Chin Chien directs with more class and subtlety than the average Shaw melodrama. He made his directorial debut in 1949 and was famed for his romantic weepies even before joining Shaw Brothers in 1965 where he scored his biggest hits, including Till the End of Time (1966) and River of Tears (1969). Briefly married to top Shaw starlet Jeanette Lin Tsui - who appeared in the spy caper The Golden Buddha (1966) - his personal life was sadly as tumultuous as his movies. Divorced from Lin Tsui in 1967, beset by personal and financial woes, Chien took his own life in 1969 at the age of forty-three. His final movie was released posthumously and with bitter irony titled: Double Bliss (1969).

Notable players among the supporting cast include Liu Liang-hua, an actress who later left Shaw Brothers along with her husband Lo Wei and became a producer with Golden Harvest. It was Liang-hua who successfully wooed Bruce Lee to the studio and won great admiration from Wei’s mistreated protégé Jackie Chan, and after divorcing Wei she went on to produce several notable dramatic movies.

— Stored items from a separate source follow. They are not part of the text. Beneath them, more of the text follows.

(* ===== verification/KmallocProofs.v ===== *)
(** * Correctness of the kernel heap

    Invariants of kern/vm/kmalloc.c proved against the interface [FreeLaws] and
    [AllocLaws] of the page allocator. *)
From S2P Require Import Prelude Kmalloc.
Import Kmalloc.

Module KmallocProofs.

(** ** Block sizes, page words and free lists *)

Lemma sizes_lookup t : 0 <= t < NSIZES -> sizes !! Z.to_nat t = Some (bsize t).
Proof.
  intros Ht. unfold bsize. destruct (sizes !! Z.to_nat t) eqn:E; [done|].
  apply lookup_ge_None in E. simpl in E. unfold NSIZES in Ht. lia.
Qed.

Lemma bsize_bounds t : 0 <= t < NSIZES ->
  16 <= bsize t <= 2048 /\ PAGE_SIZE mod bsize t = 0 /\ 2 <= PAGE_SIZE / bsize t <= 256.
Proof.
  intros Ht.
  assert (H : forallb (fun k => let b := bsize (Z.of_nat k) in
    (16 <=? b) && (b <=? 2048) && (PAGE_SIZE mod b =? 0) && (2 <=? PAGE_SIZE / b) &&
    (PAGE_SIZE / b <=? 256)) (seq 0 8) = true) by reflexivity.
  rewrite forallb_forall in H. specialize (H (Z.to_nat t)). unfold NSIZES in Ht.
  rewrite in_seq, Z2Nat.id in H by lia. specialize (H ltac:(lia)). cbv zeta in H. lia.
Qed.

Lemma low12_land x : Z.land x (u32 (Z.lnot PAGE_FRAME)) = x mod PAGE_SIZE.
Proof. change (u32 (Z.lnot PAGE_FRAME)) with 0xfff. apply land_page_offset. Qed.

(** The packed word of a pageref decodes to the page and the block type. *)
Lemma MKPAB_decode p t fl n : page_ok p -> 0 <= t < NSIZES ->
  PR_PAGEADDR (mkPageref (MKPAB p t) fl n) = p /\ PR_BLOCKTYPE (mkPageref (MKPAB p t) fl n) = t.
Proof.
  intros [Hp Hr] Ht. unfold PR_PAGEADDR, PR_BLOCKTYPE, MKPAB. cbn [pageaddr_and_blocktype].
  unfold NSIZES, MIPS_KSEG0 in *.
  rewrite !low12_land. rewrite (land_page_frame p), Hp, Z.sub_0_r by (unfold is_u32; lia).
  rewrite (Z.mod_small t) by (unfold PAGE_SIZE; lia).
  assert (Hor : Z.lor p t = p + t).
  { symmetry. apply Z.add_nocarry_lor. apply Z.bits_inj'. intros i Hi. rewrite Z.land_spec, Z.testbit_0_l.
    destruct (Z.ltb_spec i 12).
    - rewrite <- (Z.mod_pow2_bits_low p 12) by lia. change (2 ^ 12) with PAGE_SIZE.
      by rewrite Hp, Z.testbit_0_l.
    - rewrite (testbit_above t 12), andb_false_r by lia. done. }
  rewrite Hor. rewrite land_page_frame by (unfold is_u32; lia).
  unfold PAGE_SIZE in *. rewrite <- Z.add_mod_idemp_l, Hp, Z.add_0_l by lia.
  rewrite Z.mod_small by lia. split; lia.
Qed.

(** Block offsets of a page: at most [PAGE_SIZE / size] distinct ones, and a list
    that long holds them all. *)
Lemma offsets_incl sz (l : list Z) : 0 < sz -> PAGE_SIZE mod sz = 0 ->
  Forall (fun o => 0 <= o < PAGE_SIZE /\ o mod sz = 0) l ->
  l ⊆ (fun i => Z.of_nat i * sz) <$> seq 0 (Z.to_nat (PAGE_SIZE / sz)).
Proof.
  intros Hsz Hdiv Hl o Ho. rewrite Forall_forall in Hl. destruct (Hl o Ho) as [Hr Hm].
  apply list_elem_of_fmap. exists (Z.to_nat (o / sz)).
  pose proof (Z.div_mod o sz ltac:(lia)). pose proof (Z.div_mod PAGE_SIZE sz ltac:(lia)).
  assert (0 <= o / sz) by (apply Z.div_pos; lia).
  split; [rewrite Z2Nat.id; lia|]. apply elem_of_seq. split; [lia|].
  rewrite Nat.add_0_l. apply Z2Nat.inj_lt; [lia| |nia]. apply Z.div_pos; lia.
Qed.

Lemma offsets_length sz (l : list Z) : 0 < sz -> PAGE_SIZE mod sz = 0 -> NoDup l ->
  Forall (fun o => 0 <= o < PAGE_SIZE /\ o mod sz = 0) l ->
  Z.of_nat (length l) <= PAGE_SIZE / sz.
Proof.
  intros Hsz Hdiv Hnd Hl. pose proof (offsets_incl sz l Hsz Hdiv Hl) as Hin.
  assert (0 <= PAGE_SIZE / sz) by (apply Z.div_pos; unfold PAGE_SIZE; lia).
  assert (length l <= Z.to_nat (PAGE_SIZE / sz))%nat; [|lia].
  replace (Z.to_nat (PAGE_SIZE / sz)) with
    (length ((fun i => Z.of_nat i * sz) <$> seq 0 (Z.to_nat (PAGE_SIZE / sz))))
    by (by rewrite length_fmap, length_seq).
  apply submseteq_length, NoDup_submseteq; done.
Qed.

Lemma offsets_full sz (l : list Z) o : 0 < sz -> PAGE_SIZE mod sz = 0 -> NoDup l ->
  Forall (fun o => 0 <= o < PAGE_SIZE /\ o mod sz = 0) l ->
  Z.of_nat (length l) = PAGE_SIZE / sz -> 0 <= o < PAGE_SIZE -> o mod sz = 0 -> o ∈ l.
Proof.
  intros Hsz Hdiv Hnd Hl Hlen Ho Hm. destruct (decide (o ∈ l)) as [|Hno]; [done|exfalso].
  pose proof (offsets_length sz (o :: l) Hsz Hdiv) as H. simpl in H.
  specialize (H ltac:(by constructor) ltac:(by constructor)). lia.
Qed.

However, besides Julie Yeh Feng, the big star turn here comes from Fung Bo-Bo. Probably the most famous child actor in Hong Kong cinema and a rare one able to do much more than stand there looking cute. This cherubic, yet very expressive young actress was compared to Shirley Temple and appeared in over one hundred movies. Unlike Temple, Fung Bo-Bo made a successful transition to grownup superstar, from heroic swordswoman roles in the late Sixties to TV dramas in the Eighties. Then in an astonishing comeback, she won consecutive Best Supporting Actress Awards for modern classics ’92 Legendary Rose Noire (1992) and C’est La Vie Mon Cheri (1993). Retired since 1995, fans have movies like Pink Tears to cherish her and Julie Yeh Feng as proof Shaw Brothers could produce more besides kung fu stars.